New Approach to Help Build Immunity
Apparently, an important part of our immune system and its role in the current pandemic have been largely ignored. This system is known as the mucosal associated lymphoid tissues (MALT). In healthy human adults, the MALT system contributes almost 80% of all immunocytes produced. This system has three main functions: protect the mucous membranes against colonization and invasion by microbes; prevent uptake of ungraded antigens from food, airborne matter and commensal microorganisms; and prevent or reduce the development of potentially harmful immune responses to those antigens if they do reach the body’s interior.1
The MALT system functions independently from the systemic immune system. It is composed of multiple lymphoid compartments, which include the tonsils, adenoids, Peyer patches, and other pockets of lymphoid tissue. Distinct B cell and T cell populations populate the MALT. Once an antigen has been encountered, these cells are produced and then transit through the lymphatic system and enter systemic circulation.
In spite of the fact the COVID-19 pandemic has been with us for more than two years, very little attention has been paid to mucosal immunity in relation to this infection.2 This seems unusual since it has been demonstrated that the virus responsible for the disease initially infects the mucosal surfaces of the respiratory and digestive tracts. It is also of relevance to our profession that the SARS-CoV-2 virus can enter through the mouth, as well as the conjunctival surfaces of the eyes from the aerosols produced during dental procedures.
Furthermore, elevated levels of IgA antibodies against COVID-19 have been found in the nasal fluid, tears and saliva of infected patients. This supports the concept that mucosal IgA in some individuals is produced in response to COVID-19. The response of the MALT system continues at least until the advanced stages of the disease are traceable through the production of circulating antibodies. The MALT response therefore has the potential to be used as an early screening tool, which could allow detection before the virus reaches the lungs and other vital structures. This early warning is possible because it takes six to 10 days after the mucosal immunization event before there is a rise in circulating IgA antibody secreting cells.
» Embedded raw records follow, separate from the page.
(** [scope_decision]: [Ok] with the projects checked when it is [None]. *)
Definition scope_decision (validate_bool : pyval -> option bool) (tool : list Z) (args : arguments) (principal : option ClientPrincipal)
    (actor_project : option (list Z)) (rows : option (list (option (list Z)))) : result ScopeDecision (list (list Z)) :=
  match principal with
  | Some {| pr_allowed_projects := Some allowed |} =>
      let from_rows := negb (is_none (named_in tool ROW_SOURCES)) in
      if is_tool SCOPE_EXEMPT tool || (is_none (named_in tool SCOPE_ARGUMENTS) && negb (is_tool ACTOR_REQUIRED tool) && negb from_rows) then Ok []
      else
        _ ← ensure (negb (bool_decide (tool = py "brain_session_relay") && _relay_override validate_bool args)) (mismatch "relay_override_refused");
        let owned := if from_rows then omap (fun r => r) (default [] rows) else [] in
        target ← update_target tool args;
        superseded ← supersede_target tool args;
        named ← mapM_r (scope_argument tool args) (default [] (named_in tool SCOPE_ARGUMENTS));
        actor ← actor_target tool actor_project;
        let projects := owned ++ target ++ superseded ++ concat named ++ actor in
        _ ← ensure (all (fun p => bool_decide (p ∈ allowed)) projects) (mismatch "scope_denied");
        _ ← ensure (negb from_rows || rows_resolved tool rows) (unresolved "scope_denied");
        Ok projects
  | _ => Ok []
  end.

(** ** The checks around a call *)

Inductive ScopeMode := ScopeOff | ScopeObserve | ScopeEnforce.
#[export] Instance ScopeMode_eq_dec : EqDecision ScopeMode.
Proof. solve_decision. Defined.

(** What a request brings: the elevation checker ([None] is an exception), the header of its
    connection, the mode, the owner of a row, the project of its actor. *)
Record Request := {
  rq_checker : option (list Z -> list Z -> option bool);
  rq_connection : option (list Z);
  rq_scope_mode : ScopeMode;
  rq_resolver : option (list Z -> pyval -> option (list Z));
  rq_actor_project : option (list Z) }.

(** [_has_own_focus_grant], with the projects it is for. *)
Definition _has_own_focus_grant (principal : option ClientPrincipal) (name : list Z) : option (list (list Z)) :=
  p ← principal;
  allowed ← pr_allowed_projects p;
  if bool_decide (py "write" ∈ pr_families p) && bool_decide (name = py "brain_update_project_focus") then Some allowed else None.

(** The elevations that the passes of one listing share. *)
Notation elevations := (list ((list Z * list Z) * bool)).

(** [allows_tool], with the elevations after it. *)
Definition allows_tool (rq : Request) (principal : option ClientPrincipal) (name : list Z) (memo : option elevations) (own_focus : bool) :
    bool * option elevations :=
  match principal with
  | None => (false, memo)
  | Some p =>
      if negb (any (fun f => bool_decide (f ∈ map (fun e => family_text e.2) TOOL_FAMILIES)) (pr_families p)) then (false, memo)
      else if is_tool NEUTRAL_TOOLS name then (true, memo)
      else if own_focus && negb (is_none (_has_own_focus_grant principal name)) then (true, memo)
      else if negb (bool_decide (family_of name = FamAdmin)) then (bool_decide (family_text (family_of name) ∈ pr_families p), memo)
      else match rq_checker rq, rq_connection rq with
      | Some checker, Some connection =>
          if bool_decide (connection = []) then (false, memo)
          else
            let pair := (connection, pr_client_id p) in
            match m ← memo; ad_get pair m with
            | Some known => (known, memo)
            | None => let allowed := default false (checker connection (pr_client_id p)) in (allowed, ad_set pair allowed <$> memo)
            end
      | _, _ => (false, memo)
      end
  end.

(** [filter_tools] on the names of the tools. *)
Fixpoint filter_tools (rq : Request) (principal : option ClientPrincipal) (names : list (list Z)) (memo : option elevations) :
    list (list Z) * option elevations :=
  match names with
  | [] => ([], memo)
  | name :: names =>
      let (allowed, memo) := allows_tool rq principal name memo true in
      let (rest, memo) := filter_tools rq principal names memo in
      (if allowed then name :: rest else rest, memo)
  end.
(** [on_list_tools]: the transform inside the request filters first, on the same elevations. *)
Definition on_list_tools (rq : Request) (principal : option ClientPrincipal) (inner : list (list Z)) : list (list Z) :=
  let (shown, memo) := filter_tools rq principal inner (Some []) in (filter_tools rq principal shown memo).1.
The interest in mucosal immunity has increased in the last few years, with more and more studies being funded. Some are focused on developing a test that will not depend on circulating antibodies, as this will allow treatment to be started before COVID-19 disease reaches an advanced stage. There is also great interest in developing a vaccine that works with the MALT system. It is assumed this vaccine would be introduced using a nasal or oral mist, thus reducing the need for injections. This exciting field of research appears to hold promise for the current and future pandemics.
Thomas G. Wilson Jr., DDS
Editor in Chief
- Holmgren J, Czerkinsky C. Mucosal immunity and vaccines. Nat Med. 2005;11(Suppl 4):S45–S53.
- Russell MW, Moldoveanu Z, Ogra PL, Mestecky J. Mucosal immunity in COVID-19: A neglected but critical aspect of SARS-CoV-2 infection. Front Immunol. 2020;11:611337.
From Decisions in Dentistry. February 2022;8(2)4.